** Opening DATA SUPPLIED block **

(** Without vendor models the test of the room that is left is exact. *)
Lemma comp_tested n c buf : Forall (λ e, e_vnd e = []) c → Z.of_nat (length buf) <= n → exists err out, comp_add_elems n c buf = Some (err, out) /\ (0 <= err → Z.of_nat (length out) <= n).
Proof.
  intros F. revert buf. induction F as [|e c He F IH]; intros buf H; [by exists 0, buf|]. cbn [comp_add_elems]. unfold comp_add_elem. rewrite He. destruct (Z.ltb_spec (n - Z.of_nat (length buf)) (4 + Z.of_nat (length (e_models e)) * 2 + Z.of_nat (@length bt_mesh_model []) * 2)) as [G|G].
  - exists (- E2BIG), buf. cbn. split; [done|]. by intros [].
  - cbv zeta. match goal with |- context [n <? Z.of_nat (length ?b)] => assert (Z.of_nat (length b) <= n) as L by (rewrite !length_app, ids_length, length_le16; cbn [length map concat] in *; lia) end.
    rewrite (proj2 (Z.ltb_ge _ _)) by lia. cbn [mbind option_bind]. change (negb (0 =? 0)) with false. cbv iota. by apply IH.
Qed.

Context (r : mref) (ctx : bt_mesh_msg_ctx).
Lemma d_comp_data buf s : fits s → (1 <= length buf)%nat → defined (dev_comp_data_get r ctx buf s).
Proof.
  intros [F _ _] H. unfold dev_comp_data_get, comp_get_page_0. apply d_u8; [done|]. intros page rest _. destruct (dev_ids s) as [[cid pid] vid]. cbv zeta.
  match goal with |- context [comp_add_elems ?n ?c ?b] => assert (exists err out, comp_add_elems n c b = Some (err, out) /\ (0 <= err → Z.of_nat (length out) <= n)) as (err & out & -> & L) end.
  { destruct F as [F|F]; [|apply comp_tested; [done | msg_len; done]]. match goal with |- context [comp_add_elems ?n ?c ?b] => destruct (comp_added n c b) as (out & E & L); [msg_len|] end. by exists 0, out. }
  cbn [mbind option_bind]. destruct (Z.ltb_spec err 0); [done|]. by apply d_reply, L.
Qed.
Lemma d_sub_list a id f n op s : fits s → (length id <= 4)%nat → (length (bt_mesh_model_msg_init op) = 2)%nat → n = Z.of_nat (9 + length id + 2 * length (g_sub_list s)) →
  defined (reply r ctx n (bt_mesh_model_msg_init op ++ sub_list_status a id f s) s).
Proof.
  intros [_ F _] Hid Hop ->. apply d_reply. rewrite length_app, Hop. unfold sub_list_status. destruct (elem_find_in _ _); [|msg_len]. destruct (m ← _; model_at m (comp s)) as [mo|] eqn:E; [|msg_len]. apply bind_Some in E as (m & _ & E). apply F in E.
  unfold group_bytes. pose proof (filter_short (λ a, negb (a =? BT_MESH_ADDR_UNASSIGNED)) (m_groups mo)). rewrite !length_app, length_concat_le16, length_le16. cbn [length]. lia.
Qed.
Lemma d_app_get (l : Z + nat * mref) vnd ea buf s : fits s → ((if vnd : bool then 4 else 2) <= length buf)%nat →
  defined (id ← mod_id vnd buf; reply r ctx 19 (bt_mesh_model_msg_init (if vnd then OP_VND_MOD_APP_LIST else OP_SIG_MOD_APP_LIST) ++ [match l with inl st => st | inr _ => STATUS_SUCCESS end] ++ le16 ea ++ id ++
    match l with inr (_, m) => match model_at m (comp s) with Some mo => key_bytes mo | None => [] end | inl _ => [] end : list Z) s).
Proof.
  intros [_ _ F] H. apply d_mod_id; [done|]. intros id Hid. apply d_reply.
  assert (length (match l with inr (_, m) => match model_at m (comp s) with Some mo => key_bytes mo | None => [] end | inl _ => [] end : list Z) <= 10)%nat as L.
  { destruct l as [st|[i m]]; [cbn; lia|]. destruct (model_at m (comp s)) as [mo|] eqn:E; [|cbn; lia]. apply F in E. unfold key_bytes. rewrite length_concat_le16. pose proof (filter_short (λ k, negb (k =? BT_MESH_KEY_UNUSED)) (m_keys mo)). lia. }
  rewrite !length_app, length_le16. destruct vnd; msg_len.
Qed.

Ltac d_step :=
  match goal with
  | |- is_Some (@mbind option option_bind node node _ _) => apply d_then; [|intros]
  | |- is_Some (net_buf_simple_pull_le16 _ ≫= _) => apply d_le16; [lia|intros]
  | |- is_Some (net_buf_simple_pull_u8 _ ≫= _) => apply d_u8; [lia|intros]
  | |- is_Some (net_buf_simple_pull _ _ ≫= _) => apply d_pull; [lia|intros]
  | |- is_Some (key_idx_unpack _ ≫= _) => apply d_unpack; [lia|intros]
  | |- is_Some (locate _ _ _ ≫= _) => apply d_locate; [lia|intros]
  | |- is_Some (mod_id _ _ ≫= _) => apply d_mod_id; [done|intros]
  | |- is_Some (send_mod_sub_status _ _ _ _ _ _ _ _) => by apply d_sub_status
  | |- is_Some (reply _ _ _ _ _) => apply d_reply; msg_len
  | |- is_Some (Some _) => apply d_some
  | |- is_Some (match ?x with _ => _ end) => destruct x eqn:?
  end.
Ltac defined := cbv zeta; repeat (cbv beta iota; d_step); try done; try lia.

Lemma d_app_key_get buf s : (2 <= length buf)%nat → defined (app_key_get r ctx buf s).
Proof.
  intros H. unfold app_key_get. apply d_le16; [done|]. intros idx rest _. destruct (_ <? _); [apply d_some|]. cbv zeta. apply d_reply. set (st := match subnet_num idx s with None => _ | Some _ => _ end).
  set (l := if st =? STATUS_SUCCESS then _ else _). assert (Z.of_nat (length l) <= IDX_LEN (Z.of_nat (length (app_keys_of s)))) as L.
  { unfold l. destruct (_ =? _); [|cbn; unfold IDX_LEN; dlia]. apply idx_list_fits. rewrite length_map. pose proof (filter_short (λ k, ak_net_idx k =? idx) (app_keys_of s)). lia. }
  msg_len.
Qed.
Lemma d_net_key_get buf s : defined (net_key_get r ctx buf s).
Proof.
  unfold net_key_get. apply d_reply. assert (Z.of_nat (length (idx_list (used_idx s) BT_MESH_KEY_UNUSED)) <= IDX_LEN (Z.of_nat (length (subs_of s)))) as L.
  { apply idx_list_fits. unfold used_idx. pose proof (filter_short (λ i, negb (i =? BT_MESH_KEY_UNUSED)) (map sub_net_idx (subs_of s))) as H. rewrite length_map in H. lia. }
  msg_len.
Qed.
Lemma d_mod_pub_get buf s : (4 <= length buf)%nat → defined (mod_pub_get r ctx buf s).
Proof.
  intros H. unfold mod_pub_get. apply d_le16; [lia|]. intros ea rest L. apply d_locate; [lia|]. intros l vnd V N. destruct l as [st|[i m]]; [apply d_pub_status; [done|]; intros ->; by destruct (N _ eq_refl)|].
  destruct (mo ← model_at m (comp s); m_pub mo) as [p|] eqn:E; apply d_pub_status; done.
Qed.
(** The settings, of which at least five bytes are there. *)
Lemma d_pull_pub buf k : (5 <= length buf)%nat → (forall i c t, defined (k (i, c, t, None))) → (forall i c t p x rest, length rest = (length buf - 5)%nat → defined (k (i, c, t, Some (p, x, rest)))) → defined (pull_pub buf ≫= k).
Proof.
  intros H H1 H2. destruct buf as [|b0 [|b1 [|b2 [|b3 [|b4 buf]]]]]; cbn [length] in *; try lia. unfold pull_pub. cbn [net_buf_simple_pull_le16 net_buf_simple_pull_u8 mbind option_bind]. cbv zeta. destruct (_ && _); cbn [mbind option_bind]; [apply H1 | apply H2; lia].
Qed.
Lemma d_pub_set m ea pa vnd idx cred ttl period ret buf s : ((if vnd : bool then 4 else 2) <= length buf)%nat →
  defined (let '(status, s) := _mod_pub_set m pa idx cred ttl period ret s in send_mod_pub_status r ctx ea pa vnd (Some m) status buf s).
Proof.
  intros V. pose proof (pub_set_success m pa idx cred ttl period ret s) as P. destruct (_mod_pub_set m pa idx cred ttl period ret s) as [st s1]. apply d_pub_status; [done|]. intros ->. by apply P.
Qed.
Lemma d_mod_pub_set buf s : (11 <= length buf)%nat → defined (mod_pub_set r ctx buf s).
Proof.
  intros H. unfold mod_pub_set. apply d_le16; [lia|]. intros ea rest L. apply d_le16; [lia|]. intros pa rest2 L2. apply d_pull_pub; [lia|intros; apply d_some|]. intros idx cred ttl period ret rest3 L3.
  apply d_locate; [lia|]. intros l vnd V N. destruct l as [st|[i m]]; [apply d_pub_status; [done|]; intros ->; by destruct (N _ eq_refl)|]. by apply d_pub_set.
Qed.
Lemma d_mod_pub_va_set buf s : (25 <= length buf)%nat → defined (mod_pub_va_set r ctx buf s).
Proof.
  intros H. unfold mod_pub_va_set. apply d_le16; [lia|]. intros ea rest L. apply d_pull; [lia|]. intros uuid rest2 _ L2. apply d_pull_pub; [lia|intros; apply d_some|]. intros idx cred ttl period ret rest3 L3.
  apply d_locate; [lia|]. intros l vnd V N. destruct l as [st|[i m]]; [apply d_pub_status; [done|]; intros ->; by destruct (N _ eq_refl)|].
  destruct (va_add uuid s) as [[st a] s1]. destruct (Z.eqb_spec st STATUS_SUCCESS) as [->|Ne]; [by apply d_pub_set | by apply d_pub_status].
Qed.
Lemma d_mod_app_bind buf s : (6 <= length buf)%nat → defined (mod_app_bind r ctx buf s) /\ defined (mod_app_unbind r ctx buf s).
Proof.
  intros H. unfold mod_app_bind, mod_app_unbind, create_mod_app_status.
  split; (apply d_le16; [lia|]; intros ea rest L; apply d_le16; [lia|]; intros ka rest2 L2; apply d_locate; [lia|]; intros l vnd V _;
    match goal with |- is_Some (let '(_, _) := ?x in _) => destruct x as [st s1] end; apply d_mod_id; [done|]; intros id Hid; apply d_reply; msg_len).
Qed.
Lemma d_mod_app_get buf s : fits s → (4 <= length buf)%nat → defined (mod_app_get r ctx buf s).
Proof. intros F H. unfold mod_app_get. apply d_le16; [lia|]. intros ea rest L. apply d_locate; [lia|]. intros l vnd V _. by apply d_app_get. Qed.
Lemma d_mod_sub_get buf s : fits s → (4 <= length buf)%nat → defined (mod_sub_get r ctx buf s).
Proof. intros F H. unfold mod_sub_get. apply d_le16; [lia|]. intros a rest L. apply d_le16; [lia|]. intros id rest2 _. apply d_sub_list; [done|cbn; lia|done|cbn [length le16]; lia]. Qed.
Lemma d_mod_sub_get_vnd buf s : fits s → (6 <= length buf)%nat → defined (mod_sub_get_vnd r ctx buf s).
Proof.
  intros F H. unfold mod_sub_get_vnd. apply d_le16; [lia|]. intros a rest L. apply d_le16; [lia|]. intros cid rest2 L2. apply d_le16; [lia|]. intros id rest3 _. apply d_sub_list; [done|cbn; lia|done|cbn [length le16 app]; lia].
Qed.

Lemma d_heartbeat_pub_set buf s : (9 <= length buf)%nat → defined (heartbeat_pub_set r ctx buf s).
Proof. intros H. unfold heartbeat_pub_set, hb_pub_send_status. apply d_pull; [done|]. intros l rest L _. defined. Qed.

(** Every entry of the table, by its handler. *)
Lemma table_min o h : o ∈ bt_mesh_cfg_srv_op → op_func o = Cfg h → op_min_len o = Z.of_nat (match h with
  | App_key_add | App_key_update => 19 | App_key_del | Krp_set | Node_identity_set => 3 | App_key_get | Relay_set | Net_key_del | Node_identity_get | Lpn_timeout_get | Krp_get => 2
  | Dev_comp_data_get | Beacon_set | Default_ttl_set | Gatt_proxy_set | Net_transmit_set | Friend_set => 1
  | Mod_pub_get | Mod_sub_del_all | Mod_sub_get => 4 | Mod_pub_set => 11 | Mod_pub_va_set => 24
  | Mod_sub_add | Mod_sub_del | Mod_sub_overwrite | Mod_sub_get_vnd | Mod_app_bind | Mod_app_unbind => 6
  | Mod_sub_va_add | Mod_sub_va_del | Mod_sub_va_overwrite => 20 | Net_key_add | Net_key_update => 18 | Heartbeat_pub_set => 9 | Heartbeat_sub_set => 5
  | Mod_app_get => if op_code o =? OP80 77 then 6 else 4 | _ => 0 end).
Proof. unfold bt_mesh_cfg_srv_op. intros Ho Hf. repeat (apply elem_of_cons in Ho as [->|Ho]; [cbn in Hf; injection Hf as <-; reflexivity|]). by apply elem_of_nil in Ho. Qed.

Ltac by_table := match goal with |- is_Some (?f _ _ _ _) => unfold f, send_net_key_status, send_krp_status, send_gatt_proxy_status, send_friend_status, hb_pub_send_status, hb_sub_send_status, app_key_status, relay_status, identity_status, key_idx_pack; defined end.
Lemma d_cfg_call h o buf s : fits s → o ∈ bt_mesh_cfg_srv_op → op_func o = Cfg h → op_min_len o <= Z.of_nat (length buf) → (h = Mod_pub_va_set → length buf ≠ 24%nat) → defined (cfg_call h r ctx buf s).
Proof.
  intros F Ho Hf Hl Hva. rewrite (table_min o h Ho Hf) in Hl. apply Nat2Z.inj_le in Hl. clear Ho Hf. destruct h; cbn [cfg_call];
    first [by apply d_comp_data | by apply d_app_key_get | by apply d_net_key_get | by apply d_mod_pub_get | by apply d_mod_pub_set | by apply d_mod_sub_get | by apply d_mod_sub_get_vnd | by apply d_heartbeat_pub_set
          | by apply d_mod_app_bind | apply d_mod_app_get; [done|]; destruct (_ =? _) in Hl; lia | apply d_mod_pub_va_set; specialize (Hva eq_refl); lia | by_table].
Qed.
End Defined.


(** [C23] On a node whose lists of groups and keys are no longer than configured, and whose composition data either fits in a message or has no vendor models, no message makes the configuration server read or write out of bounds: a message that is long enough for its opcode in the table [bt_mesh_cfg_srv_op], whatever its bytes and however long it is, is handled without a read behind its end or a write behind the end of the answer's buffer.  Left out are a virtual publication address with 24 bytes of parameters ([pub_va_overread]) and composition data with vendor models that is too long ([comp_data_overflow]). *)
Theorem handlers_in_bounds h o r ctx buf s : fits s → o ∈ bt_mesh_cfg_srv_op → op_func o = Cfg h → op_min_len o <= Z.of_nat (length buf) → (h = Mod_pub_va_set → length buf ≠ 24%nat) → is_Some (cfg_call h r ctx buf s).
Proof. apply d_cfg_call. Qed.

** Closing DATA SUPPLIED block **

● **YOUR INSTRUCTIONS**
Starting at the first line of the records above, please copy each line exactly until you reach the line containing "destruct F as". Include that line and stop there.

● **TASK OUTPUT**
(** Without vendor models the test of the room that is left is exact. *)
Lemma comp_tested n c buf : Forall (λ e, e_vnd e = []) c → Z.of_nat (length buf) <= n → exists err out, comp_add_elems n c buf = Some (err, out) /\ (0 <= err → Z.of_nat (length out) <= n).
Proof.
  intros F. revert buf. induction F as [|e c He F IH]; intros buf H; [by exists 0, buf|]. cbn [comp_add_elems]. unfold comp_add_elem. rewrite He. destruct (Z.ltb_spec (n - Z.of_nat (length buf)) (4 + Z.of_nat (length (e_models e)) * 2 + Z.of_nat (@length bt_mesh_model []) * 2)) as [G|G].
  - exists (- E2BIG), buf. cbn. split; [done|]. by intros [].
  - cbv zeta. match goal with |- context [n <? Z.of_nat (length ?b)] => assert (Z.of_nat (length b) <= n) as L by (rewrite !length_app, ids_length, length_le16; cbn [length map concat] in *; lia) end.
    rewrite (proj2 (Z.ltb_ge _ _)) by lia. cbn [mbind option_bind]. change (negb (0 =? 0)) with false. cbv iota. by apply IH.
Qed.

Context (r : mref) (ctx : bt_mesh_msg_ctx).
Lemma d_comp_data buf s : fits s → (1 <= length buf)%nat → defined (dev_comp_data_get r ctx buf s).
Proof.
  intros [F _ _] H. unfold dev_comp_data_get, comp_get_page_0. apply d_u8; [done|]. intros page rest _. destruct (dev_ids s) as [[cid pid] vid]. cbv zeta.
  match goal with |- context [comp_add_elems ?n ?c ?b] => assert (exists err out, comp_add_elems n c b = Some (err, out) /\ (0 <= err → Z.of_nat (length out) <= n)) as (err & out & -> & L) end.
  { destruct F as [F|F]; [|apply comp_tested; [done | msg_len; done]]. match goal with |- context [comp_add_elems ?n ?c ?b] => destruct (comp_added n c b) as (out & E & L); [msg_len|] end. by exists 0, out. }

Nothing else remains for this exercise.